To do — For the data below, give again exactly the lines from the one containing "Bres & Bpar & _)." through the one containing "rewrite Bctx, Ectx, Bpar in", both ends included, and no others.

Saved data entries
☆ ☆ ☆ ☆ ☆ ☆ ☆

(** ** Shader reload *)

(** Ctrl+R requests a shader reload.  The next frame that is not frozen
    clears the shader cache and loads the shaders, which no other frame does,
    rebuilds the environment-map pass, both PDF mipmap passes, the TAA pass
    and the lighting pipelines, regenerates the environment PDF mipmaps with
    the new pass, and clears the request. *)
Theorem shader_reload_rule w fbinfo s s' :
  m_FrameStepMode s <> Wait ->
  RenderScene w fbinfo s = Ok s' ->
  (forall e, e = EvClearShaderCache \/ e = EvLoadShaders ->
             (e ∈ newEvents s s' <-> reloadShaders (m_ui s) = true))
  /\ (reloadShaders (m_ui s) = true ->
      EvCreateRenderEnvironmentMapPass ∈ newEvents s s'
      /\ EvCreateTemporalAntiAliasingPass ∈ newEvents s s'
      /\ EvLightingCreatePipelines (rtxdiContextParams (m_ui s')) (useRayQuery (m_ui s))
         ∈ newEvents s s'
      /\ (exists pass,
            m_EnvironmentMapPdfMipmapPass s' = Some pass
            /\ EvCreateEnvironmentMapPdfMipmapPass pass ∈ newEvents s s'
            /\ EvEnvironmentMapPdfMipmapProcess pass ∈ newEvents s s')
      /\ (exists pass,
            m_LocalLightPdfMipmapPass s' = Some pass
            /\ EvCreateLocalLightPdfMipmapPass pass ∈ newEvents s s'))
  /\ reloadShaders (m_ui s') = false
  /\ (forall (a : @Shell Matrix) (scancode : Z),
        reloadShaders
          (m_ui (renderer (KeyboardUpdate GLFW_KEY_R scancode GLFW_PRESS GLFW_MOD_CONTROL a).1))
        = true).
Proof.
  intros Hmode Hrun.
  destruct (frame_anatomy _ _ _ _ Hmode Hrun)
    as (s2 & s4 & s5 & s6 & reset & static & weight & mode & size
        & (L & S & P & C & Es' & Hsize) & Hc & _ & Hp & Hk & _).
  cbv zeta in *.
  destruct Hk as (_ & _ & _ & Kpar & Kpdf & Kloc & _ & _ & _ & Krel & _ & Kd & Kpdf5 & _).
  destruct (before_setup _ fbinfo (effectiveFrameIndex w s) _ _ L)
    as (_ & _ & _ & _ & _ & Brel & _ & _ & _ & _ & _ & _ & _ & _ & _ & _ & Brq & _).
  destruct (SetupRenderPasses_passes _ _ _ _ _ S) as (_ & _ & _ & Srel & _).
  destruct (SetupRenderPasses_ready _ _ _ _ _ S) as (_ & _ & _ & _ & Rpdf & Rloc & _).
  destruct (SetupRenderPasses_exact _ _ _ _ _ S)
    as (size' & Hsize' & _ & _ & _ & _ & _ & _ & _ & _ & Sd & _).
  rewrite Hsize in Hsize'. injection Hsize' as <-.
  split; [| split; [| split]].
  - intros e He. rewrite (Hc e) by (by destruct He as [-> | ->]).
    unfold stageEvents, shaderReloadEvents. rewrite Brel.
    destruct He as [-> | ->]; cbn [stage]; destruct (reloadShaders (m_ui s));
      rewrite ?elem_of_cons, ?elem_of_nil; intuition (simplify_eq; done).
  - intros Hrel. rewrite Hrel in Brel. rewrite Brel in Sd.
    split; [| split; [| split; [| split]]].
    + rewrite (Hc EvCreateRenderEnvironmentMapPass) by done.
      unfold stageEvents, skyPassEvents. cbn [stage]. rewrite Brel.
      by apply list_elem_of_singleton.
    + rewrite (Hc EvCreateTemporalAntiAliasingPass) by done.
      unfold stageEvents, taaPassEvents. cbn [stage]. rewrite Brel.
      by apply list_elem_of_singleton.
    + rewrite (Hc (EvLightingCreatePipelines _ _)) by done.
      unfold stageEvents, lightingPipelineEvents. cbn [stage].
      rewrite Brel, orb_true_r, Kpar, Brq. by apply list_elem_of_singleton.
    + destruct (m_EnvironmentMapPdfMipmapPass s4) as [pass|] eqn:Epass; [| done].
      exists pass. split; [by rewrite Kpdf |]. split.
      * rewrite (Hc (EvCreateEnvironmentMapPdfMipmapPass pass)) by done.
        unfold stageEvents, environmentPdfPassEvents. cbn [stage].
        rewrite Brel, Epass, orb_true_r. cbn [orb]. by apply list_elem_of_singleton.
      * rewrite (Hp (EvEnvironmentMapPdfMipmapProcess pass)) by done.
        cbn [block]. unfold environmentEvents.
        rewrite Kd, Sd, Kpdf5, !orb_true_r. cbn [orb negb Z.eqb].
        rewrite elem_of_app. right. by apply list_elem_of_singleton.
    + destruct (m_LocalLightPdfMipmapPass s4) as [pass|] eqn:Epass; [| done].
      exists pass. split; [by rewrite Kloc |].
      rewrite (Hc (EvCreateLocalLightPdfMipmapPass pass)) by done.
      unfold stageEvents, localPdfPassEvents. cbn [stage].
      rewrite Brel, Epass. cbn [orb]. by apply list_elem_of_singleton.
  - by rewrite Krel.
  - intros a scancode. unfold KeyboardUpdate.
    cbn [fst renderer with_renderer andb Z.eqb Pos.eqb GLFW_KEY_F2 GLFW_KEY_GRAVE_ACCENT
           GLFW_PRESS GLFW_MOD_CONTROL GLFW_KEY_R GLFW_KEY_F1].
    destruct a as [r ? ? ?]. cbn [renderer with_renderer]. destruct_renderer r. by norm.
Qed.

(** ** The resampling context *)

(** A frame that is not frozen builds a resampling context exactly when it
    begins without one or with a reset requested in the UI; the new context
    takes the framebuffer's width and height and keeps the checkerboard mode
    of the UI's parameters, and the UI's parameters are updated to the new
    ones.  A requested reset is cleared, and it also rebuilds the resource
    bundle, for the new context. *)
Theorem context_rebuild_rule w fbinfo s s' :
  m_FrameStepMode s <> Wait ->
  RenderScene w fbinfo s = Ok s' ->
  let rebuilt := resetRtxdiContext (m_ui s) || isNull (m_RtxdiContext s) in
  let params :=
    mkContextParameters (fb_width fbinfo) (fb_height fbinfo)
      (CheckerboardSamplingMode (rtxdiContextParams (m_ui s))) in
  (forall p, EvCreateRtxdiContext p ∈ newEvents s s' <-> rebuilt = true /\ p = params)
  /\ m_RtxdiContext s' = (if rebuilt then Some (mkContext params) else m_RtxdiContext s)
  /\ rtxdiContextParams (m_ui s') = (if rebuilt then params else rtxdiContextParams (m_ui s))
  /\ resetRtxdiContext (m_ui s') = false
  /\ (resetRtxdiContext (m_ui s) = true ->
      exists r,
        m_RtxdiResources s' = Some r
        /\ res_context r = params
        /\ EvCreateRtxdiResources r ∈ newEvents s s').
Proof.
  intros Hmode Hrun rebuilt params.
  destruct (frame_anatomy _ _ _ _ Hmode Hrun)
    as (s2 & s4 & s5 & s6 & reset & static & weight & mode & size
        & (L & S & P & C & Es' & Hsize) & Hc & _ & _ & Hk & _).
  cbv zeta in *.
  destruct Hk as (_ & Kctx & Kres & Kpar & _).
  destruct (before_setup _ fbinfo (effectiveFrameIndex w s) _ _ L)
    as (_ & _ & _ & _ & _ & _ & _ & _ & _ & _ & _ & _ & _ & Bctx & Bres & Bpar & _).
  destruct (earlyState_resources w s) as (_ & Ectx & Eres).
  destruct (SetupRenderPasses_exact _ _ _ _ _ S)
    as (size' & Hsize' & _ & _ & Sctx & Spar & _ & _ & _ & _ & _ & _ & _ & _ & Sbundle).
  rewrite Hsize in Hsize'. injection Hsize' as <-.
  rewrite Bctx, Ectx, Bpar in Sctx, Spar. fold params in Sctx, Spar.
  assert (isNull (if resetRtxdiContext (m_ui s) then None else m_RtxdiContext s) = rebuilt)
    as Enull by (subst rebuilt; by destruct (resetRtxdiContext (m_ui s))).
  split; [| split; [| split; [| split]]].
  - intros p. rewrite (Hc (EvCreateRtxdiContext p)) by done.
    unfold stageEvents, contextEvents. cbn [stage]. rewrite Bctx, Ectx, Bpar, Enull.
    fold params. destruct rebuilt;
      rewrite ?list_elem_of_singleton, ?elem_of_nil; intuition (simplify_eq; done).
  - rewrite Kctx, Sctx. subst rebuilt.
    destruct (resetRtxdiContext (m_ui s)); [done |]. by destruct (m_RtxdiContext s).
  - rewrite Kpar, Spar, Enull. done.
  - destruct (RenderScene_settings _ _ _ _ Hmode Hrun) as (_ & _ & _ & -> & _).
    by destruct (earlyState_facts w s) as (_ & _ & _ & _ & ->).
  - intros Hreset. rewrite Hreset in *.
    assert (bundleCreated size (SetupView fbinfo (effectiveFrameIndex w s) s2) = true) as Hb
      by (unfold bundleCreated; by rewrite Bres, Eres).
    destruct (Sbundle Hb) as (context & Ec & Er). rewrite Sctx in Ec. injection Ec as <-.
    eexists. split; [by rewrite Kres, Er |]. split; [done |].
    rewrite (Hc (EvCreateRtxdiResources _)) by done.
    unfold stageEvents, bundleEvents. cbn [stage]. rewrite Hb, Er. apply list_elem_of_here.
Qed.

(** ** Steady state *)

(** The size of the active environment map depends on the selection, the
    loaded map and the procedural pass only. *)
Lemma environmentMapSize_ext s s' :
  environmentMapIndex (m_ui s') = environmentMapIndex (m_ui s) ->
  m_EnvironmentMap s' = m_EnvironmentMap s ->
  m_RenderEnvironmentMapPass s' = m_RenderEnvironmentMapPass s ->
  environmentMapSize s' = environmentMapSize s.
Proof. unfold environmentMapSize. by intros -> -> ->. Qed.

Lemma prepared_environment w s :
  environmentMapIndex (m_ui (prepared w s)) = environmentMapIndex (m_ui s)
  /\ m_EnvironmentMap (prepared w s) = m_EnvironmentMap s
  /\ m_RenderEnvironmentMapPass (prepared w s)
     = Some (match m_RenderEnvironmentMapPass s with
             | Some pass =>
                 if reloadShaders (m_ui s)
                 then mkRenderEnvironmentMapPass (proceduralTextureSize w 2048)
                 else pass
             | None => mkRenderEnvironmentMapPass (proceduralTextureSize w 2048)
             end).
Proof.
  unfold prepared, ensureRenderEnvironmentMapPass, reloadShadersIfRequested,
    dropPdfMipmapPassOnReload, LoadShaders.
  destruct_renderer s. norm. by repeat (case_inner; norm).
Qed.

(** In a build with NRD a frame ends with a denoiser of the selected method. *)
Lemma frame_denoiser_handle w fbinfo s s' :
  m_FrameStepMode s <> Wait ->
  RenderScene w fbinfo s = Ok s' ->
  WITH_NRD w = true ->
  exists nrd, m_NRD s' = Some nrd /\ GetMethod nrd = denoisingMethod (m_ui s).
Proof.
  intros Hmode Hrun Hw.
  destruct (frame_event _ _ _ _ Hmode Hrun)
    as (s4 & s5 & reset & static & weight & mode & P & (s2 & L & S) & _ & _ & Hres & _).
  destruct Hres as (_ & _ & _ & _ & _ & _ & Enrd & _).
  destruct (before_setup _ fbinfo (effectiveFrameIndex w s) _ _ L)
    as (_ & _ & _ & _ & _ & _ & Bnrd & Bmeth & _).
  destruct (SetupRenderPasses_passes _ _ _ _ _ S) as (_ & _ & _ & _ & _ & Son).
  destruct (framePolicy_denoiser _ _ _ _ _ _ P) as (_ & _ & Pnrd).
  destruct (earlyState_resources w s) as (Enrd0 & _).
  rewrite Bnrd, Enrd0, Bmeth, Hw in Son. destruct (Son eq_refl) as (nrd & E4 & Hold & Hnew).
  exists nrd. split; [by rewrite Enrd, Pnrd |].
  destruct (m_NRD s) as [old|]; [| by apply Hnew].
  case_bool_decide as Hm; [| by apply Hnew]. by rewrite (Hold old eq_refl).
Qed.

(** The state a frame that is not frozen ends in: no request is pending, every
    handle of the setup exists, the denoiser has the selected method, and the
    resource bundle passes the staleness test of lines 512-517. *)
Lemma frame_end_settled w fbinfo s s' :
  m_FrameStepMode s <> Wait ->
  RenderScene w fbinfo s = Ok s' ->
  reloadShaders (m_ui s') = false
  /\ resetRtxdiContext (m_ui s') = false
  /\ environmentMapDirty (m_ui s') = 0
  /\ handles_ready w s'
  /\ (WITH_NRD w = true ->
      exists nrd, m_NRD s' = Some nrd /\ GetMethod nrd = denoisingMethod (m_ui s'))
  /\ exists size, environmentMapSize s' = Ok size /\ bundleStale size s' = false.
Proof.
  intros Hmode Hrun.
  destruct (frame_anatomy _ _ _ _ Hmode Hrun)
    as (s2 & s4 & s5 & s6 & reset & static & weight & mode & size
        & (L & S & P & C & Es' & Hsize) & _ & _ & _ & Hk & _).
  cbv zeta in *.
  destruct Hk as (_ & _ & Kres & _ & _ & _ & Ksky & Kmap & Kidx & Krel & _).
  destruct (SetupRenderPasses_passes _ _ _ _ _ S) as (_ & _ & _ & Srel & _).
  destruct (SetupRenderPasses_exact _ _ _ _ _ S)
    as (size' & Hsize' & _ & _ & _ & _ & _ & Skeep & Smap & Sidx & _ & Ssky & _ & _
        & Sbundle).
  rewrite Hsize in Hsize'. injection Hsize' as <-.
  destruct (RenderScene_temporal _ _ _ _ Hmode Hrun)
    as (_ & _ & _ & _ & _ & _ & _ & Hzero & _).
  destruct (RenderScene_toggles _ _ _ _ Hmode Hrun) as (_ & _ & _ & _ & Tmeth & _).
  split; [by rewrite Krel |]. split.
  { destruct (RenderScene_settings _ _ _ _ Hmode Hrun) as (_ & _ & _ & -> & _).
    by destruct (earlyState_facts w s) as (_ & _ & _ & _ & ->). }
  split; [done |]. split; [by eapply RenderScene_ready |]. split.
  { intros Hw. rewrite Tmeth. by eapply frame_denoiser_handle. }
  set (v := SetupView fbinfo (effectiveFrameIndex w s) s2) in *.
  destruct (prepared_environment w v) as (Pidx & Pmap & Psky).
  exists size. split.
  - rewrite <- Hsize. apply environmentMapSize_ext; congruence.
  - unfold bundleStale. rewrite Kres.
    destruct (bundleCreated size v) eqn:Hb.
    + destruct (Sbundle eq_refl) as (context & _ & ->). cbn. by rewrite !Z.eqb_refl.
    + rewrite (Skeep eq_refl). unfold bundleCreated in Hb.
      apply orb_false_iff in Hb as [_ Hb]. exact Hb.
Qed.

☆ ☆ ☆ ☆ ☆ ☆ ☆

Result of this task —
    as (_ & _ & _ & _ & _ & _ & _ & _ & _ & _ & _ & _ & _ & Bctx & Bres & Bpar & _).
  destruct (earlyState_resources w s) as (_ & Ectx & Eres).
  destruct (SetupRenderPasses_exact _ _ _ _ _ S)
    as (size' & Hsize' & _ & _ & Sctx & Spar & _ & _ & _ & _ & _ & _ & _ & _ & Sbundle).
  rewrite Hsize in Hsize'. injection Hsize' as <-.
  rewrite Bctx, Ectx, Bpar in Sctx, Spar. fold params in Sctx, Spar.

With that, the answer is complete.